Netanyahou ne cèdera jamais un pouce du territoire de la
Cisjordanie, parce que, depuis près de soixante-cinq ans, le
peuple de Moïse est appelé par sa théologie à en conquérir un
par un les hectares. Sachez en outre que notre espèce est née
religieuse et qu'elle obéit tantôt aux chimères du ciel qu'elle
croit avoir enregistrées sur ses microphones, tantôt aux mythes
que sécrètent ses langages . Si vous n'apprenez à décrypter les
discours que nous tiennent nos idoles bicéphales, jamais vous ne
tiendrez les vraies clés des évadés de la zoologie entre vos
mains.
3 -
Controverse avec le Titan
Die Weltwoche
(Suisse): Mon Général, vous dites à la fois que la guerre
des dieux a débarqué à nouveaux frais dans l'histoire
théologique de la démocratie mondiale et qu'il est vain de
s'imaginer que la classe dirigeante d'une planète devenue
indocile retournera sur les bancs d'école des ancêtres afin d'y
réapprendre le sacré et ses songes.

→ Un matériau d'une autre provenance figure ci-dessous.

(* ===== verification/GroupSort.v ===== *)
(** What the re-sort of the result groups is, independently of how
    Immutable computes it.  [reSortGroups] (src/static/js/QuizBuilder.jsx
    lines 46-51) sorts with [on(group => -group.get('minScore'))], and
    Immutable breaks ties by position; [Spec.sort_groups] is that sort on
    typed groups, an insertion sort over keyed pairs.

    This file gives the re-sort two independent descriptions:
    - the characterisation: the only list whose scores descend and whose
      groups of each score are those of the input, in input order
      ([stable_desc_unique]);
    - a reference implementation written the way a person would specify
      it, [stable_sort_ref]: take the groups of the greatest remaining
      score, in their order, then go on with the others.  It recurses on a
      fuel argument; [length gs] is always enough fuel, since each round
      removes at least the group that has the greatest score. *)

From S2P Require Import Prelude Json Immutable Schema Samples QuizBuilder Spec Refinement Invariants.
From stdpp Require Import sorting.

(** [g2] may follow [g1] in a list sorted by descending score. *)
Definition score_desc (g1 g2 : group) : Prop := (group_minScore g2 <= group_minScore g1)%Z.

(** The greatest score of a non-empty list of groups. *)
Definition max_score (g : group) (gs : list group) : Z :=
  foldl Z.max (group_minScore g) (group_minScore <$> gs).

(** One round per distinct score, greatest first; with no fuel left the
    remaining groups are returned as they are. *)
Fixpoint sort_levels (fuel : nat) (gs : list group) : list group :=
  match fuel, gs with
  | _, [] => []
  | O, _ => gs
  | S fuel', g :: gs' =>
      let m := max_score g gs' in
      filter (fun g => group_minScore g = m) gs ++
      sort_levels fuel' (filter (fun g => group_minScore g <> m) gs)
  end.

Definition stable_sort_ref (gs : list group) : list group := sort_levels (length gs) gs.

#[export] Instance score_desc_trans : Transitive score_desc.
Proof. intros a b c. unfold score_desc. lia. Qed.

(** ** Sortedness, two ways *)

Lemma groups_sorted_Sorted l : groups_sorted l = true <-> Sorted score_desc l.
Proof.
  induction l as [|x l IH]; [split; [constructor|done]|].
  rewrite groups_sorted_cons. split.
  - intros [Hh Hs]. constructor; [by apply IH|].
    destruct l as [|y l]; constructor. by apply (Hh y l).
  - intros Hs. apply Sorted_inv in Hs as [Hs Hhd]. split; [|by apply IH].
    intros g' gs' ->. by inversion Hhd.
Qed.

Lemma groups_sorted_StronglySorted l : groups_sorted l = true <-> StronglySorted score_desc l.
Proof.
  rewrite groups_sorted_Sorted. split; [apply Sorted_StronglySorted; apply _|].
  apply StronglySorted_Sorted.
Qed.

(** ** Filters by score *)

Lemma filter_score_elem k (l : list group) g :
  g ∈ l -> group_minScore g = k -> g ∈ filter (fun g => group_minScore g = k) l.
Proof. intros Hg Hk. by apply list_elem_of_filter. Qed.

Lemma filter_none {A} (P : A -> Prop) `{!forall x, Decision (P x)} l :
  (forall x, x ∈ l -> ~ P x) -> filter P l = [].
Proof.
  induction l as [|x l IH]; intros Hn; [done|].
  rewrite filter_cons_False by (apply Hn; left). apply IH. intros y Hy. apply Hn. by right.
Qed.

(** ** The characterisation *)

(** Two lists sorted by descending score that have the same groups of
    each score, in the same order, are equal. *)
Lemma stable_desc_unique l1 l2 :
  StronglySorted score_desc l1 -> StronglySorted score_desc l2 ->
  (forall m, filter (fun g => group_minScore g = m) l1 = filter (fun g => group_minScore g = m) l2) ->
  l1 = l2.
Proof.
  intros H1. revert l2. induction H1 as [|x l1 _ IH Hx]; intros l2 H2 Hf.
  - destruct l2 as [|y l2]; [done|]. specialize (Hf (group_minScore y)).
    rewrite filter_nil, filter_cons_True in Hf by done. discriminate.
  - destruct H2 as [|y l2 Hs2 Hy].
    + specialize (Hf (group_minScore x)). rewrite filter_nil, filter_cons_True in Hf by done. discriminate.
    + assert (forall a b la lb, Forall (score_desc a) la ->
                filter (fun g => group_minScore g = group_minScore b) (a :: la) =
                filter (fun g => group_minScore g = group_minScore b) (b :: lb) ->
                (group_minScore b <= group_minScore a)%Z) as Hle.
      { intros a b la lb Ha F. rewrite (filter_cons_True _ b) in F by done.
        assert (b ∈ filter (fun g => group_minScore g = group_minScore b) (a :: la)) as Hin
          by (rewrite F; left).
        apply list_elem_of_filter in Hin as [_ [->|Hin]%elem_of_cons]; [lia|].
        rewrite Forall_forall in Ha. by apply Ha. }
      pose proof (Hle x y l1 l2 Hx (Hf _)). pose proof (Hle y x l2 l1 Hy (eq_sym (Hf _))).
      pose proof (Hf (group_minScore x)) as F.
      rewrite !filter_cons_True in F by (done || lia). injection F as <- _.
      f_equal. apply IH; [done|]. intros m. specialize (Hf m). rewrite !filter_cons in Hf.
      case_decide; [by injection Hf|done].
Qed.

(** ** The reference sort *)

Lemma max_score_spec g gs :
  Forall (fun h => group_minScore h <= max_score g gs)%Z (g :: gs) /\
  exists h, h ∈ g :: gs /\ group_minScore h = max_score g gs.
Proof.
  unfold max_score. destruct (foldl_max_bound (group_minScore g) (group_minScore <$> gs)) as [H1 H2].
  split.
  - constructor; [done|]. rewrite Forall_fmap in H2. exact H2.
  - pose proof (foldl_max_elem (group_minScore g) (group_minScore <$> gs)) as Hm.
    rewrite <- fmap_cons in Hm. apply list_elem_of_fmap in Hm as (h & Hh & Hin). by exists h.
Qed.

Lemma StronglySorted_same_score m l :
  Forall (fun g => group_minScore g = m) l -> StronglySorted score_desc l.
Proof.
  induction 1 as [|g l Hg Hl IH]; [constructor|]. constructor; [exact IH|].
  eapply Forall_impl; [exact Hl|]. intros h Hh. unfold score_desc. simpl in *. lia.
Qed.

Section SortLevels.
  Variable k : Z.

Lemma sort_levels_filter fuel gs :
    length gs <= fuel ->
    filter (fun g => group_minScore g = k) (sort_levels fuel gs) = filter (fun g => group_minScore g = k) gs.
  Proof.
    revert gs. induction fuel as [|fuel IH]; intros [|g gs'] Hlen; try done.
    cbn [sort_levels]. set (gs := g :: gs'). set (m := max_score g gs').
    destruct (max_score_spec g gs') as [_ (h & Hh & Hhm)].
    rewrite filter_app, IH.
    2:{ assert (length (filter (fun g => group_minScore g <> m) gs) < length gs); [|unfold gs in *; simpl in *; lia].
        apply (length_filter_lt _ _ h); [done|]. intros Hn. by apply Hn. }
    rewrite !list_filter_filter. destruct (decide (k = m)) as [->|Hne].
    - rewrite (filter_none (fun g => _ /\ _ <> _)) by naive_solver. rewrite app_nil_r.
      apply list_filter_iff. naive_solver.
    - rewrite (filter_none (fun g => _ = k /\ _ = m)) by naive_solver. simpl.
      apply list_filter_iff. naive_solver.
  Qed.
End SortLevels.

Lemma sort_levels_elem fuel gs x : x ∈ sort_levels fuel gs -> x ∈ gs.
Proof.
  revert gs. induction fuel as [|fuel IH]; intros [|g gs'] Hx; try done.
  cbn [sort_levels] in Hx. apply elem_of_app in Hx as [Hx|Hx].
  - by apply list_elem_of_filter in Hx as [_ ?].
  - apply IH in Hx. by apply list_elem_of_filter in Hx as [_ ?].
Qed.

Lemma sort_levels_sorted fuel gs :
  length gs <= fuel -> StronglySorted score_desc (sort_levels fuel gs).
Proof.
  revert gs. induction fuel as [|fuel IH]; intros [|g gs'] Hlen; try (by constructor).
  { simpl in Hlen. lia. }
  cbn [sort_levels]. set (gs := g :: gs'). set (m := max_score g gs').
  destruct (max_score_spec g gs') as [Hall (h & Hh & Hhm)].
  apply StronglySorted_app_2.
  - intros x1 x2 Hx1 Hx2. apply list_elem_of_filter in Hx1 as [Hx1 _].
    apply sort_levels_elem, list_elem_of_filter in Hx2 as [_ Hx2].
    rewrite Forall_forall in Hall. unfold score_desc. rewrite Hx1. by apply Hall.
  - apply (StronglySorted_same_score m), Forall_forall. intros x Hx. by apply list_elem_of_filter in Hx as [? _].
  - apply IH. assert (length (filter (fun g => group_minScore g <> m) gs) < length gs); [|unfold gs in *; simpl in *; lia].
    apply (length_filter_lt _ _ h); [done|]. intros Hn. by apply Hn.
Qed.

Lemma stable_sort_ref_sorted gs : StronglySorted score_desc (stable_sort_ref gs).
Proof. by apply sort_levels_sorted. Qed.

Lemma stable_sort_ref_filter k gs :
  filter (fun g => group_minScore g = k) (stable_sort_ref gs) = filter (fun g => group_minScore g = k) gs.
Proof. by apply sort_levels_filter. Qed.

(** The insertion sort of [Spec] and the reference sort agree. *)
Lemma sort_groups_ref gs : sort_groups gs = stable_sort_ref gs.
Proof.
  apply stable_desc_unique.
  - apply groups_sorted_StronglySorted, sort_groups_sorted.
  - apply stable_sort_ref_sorted.
  - intros m. by rewrite sort_groups_stable, stable_sort_ref_filter.
Qed.

(** C28 [reSortGroups] computes the reference stable sort: on a state
    that decodes, it does not throw and leaves the quiz with its groups
    replaced by [stable_sort_ref] of them, and that list is the only one
    whose scores descend and whose groups of each score are the old ones
    in their old order. *)
Theorem reSortGroups_equiv s z :
  decode_state s = Some z ->
  thrown (reSortGroups s) = None /\
  decode_state (after (reSortGroups s)) = Some (with_groups z (stable_sort_ref (quiz_groups z))) /\
  forall l, groups_sorted l = true ->
    (forall m, filter (fun g => group_minScore g = m) l = filter (fun g => group_minScore g = m) (quiz_groups z)) ->
    l = stable_sort_ref (quiz_groups z).
Proof.
  intros Hs. destruct (reSortGroups_implements s z Hs I) as [Ht Hd].
  split_and!; [done|by rewrite Hd, <- sort_groups_ref|].
  intros l Hl Hf. apply stable_desc_unique; [by apply groups_sorted_StronglySorted|apply stable_sort_ref_sorted|].
  intros m. by rewrite Hf, stable_sort_ref_filter.
Qed.

Lemma reSortGroups_equiv_witness :
  decode_state (after (reSortGroups (VMap [(KStr "quiz", unsorted_doc)]))) =
  Some (mkQuiz "q1" "Capitals" "list" 1
          [mkQuestion "France?" "" "" [mkAnswer "Paris" "" true; mkAnswer "Lyon" "" false]]
          [mkGroup "All" "" 1; mkGroup "None" "" 0]).
Proof.
  exact (proj1 (proj2 (reSortGroups_equiv (VMap [(KStr "quiz", unsorted_doc)])
    (mkQuiz "q1" "Capitals" "list" 1
       [mkQuestion "France?" "" "" [mkAnswer "Paris" "" true; mkAnswer "Lyon" "" false]]
       [mkGroup "None" "" 0; mkGroup "All" "" 1]) eq_refl))).
Defined.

Mais alors, qui prendra en
mains la direction à la fois mythologique et neutralisée du
monde, qui en tiendra les rênes à la place des deux catégories
d'ignorants que vous avez identifiés?
Le Général de Gaulle
: Croyez-vous vraiment,
Monsieur, que la morale universelle est soudainement tombée en
quenouille, croyez-vous vraiment que les festins de Lucullus et
les tas d'or de Crésus l'ont réduite au silence? C'est tout le
contraire qui se passe sous nos yeux: la majorité des peuples de
la terre sait maintenant que l'heure sonnera bientôt non point
de ressusciter les dieux morts des ancêtres, mais de prendre
entre les mains le sceptre de l'éthique éternelle de l'humanité.
Dites-vous bien que nous assistons aux premières péripéties de
la guerre que les masses tout fraîchement jaillies de l'ombre
vont mener contre leurs élites en voie de délitement.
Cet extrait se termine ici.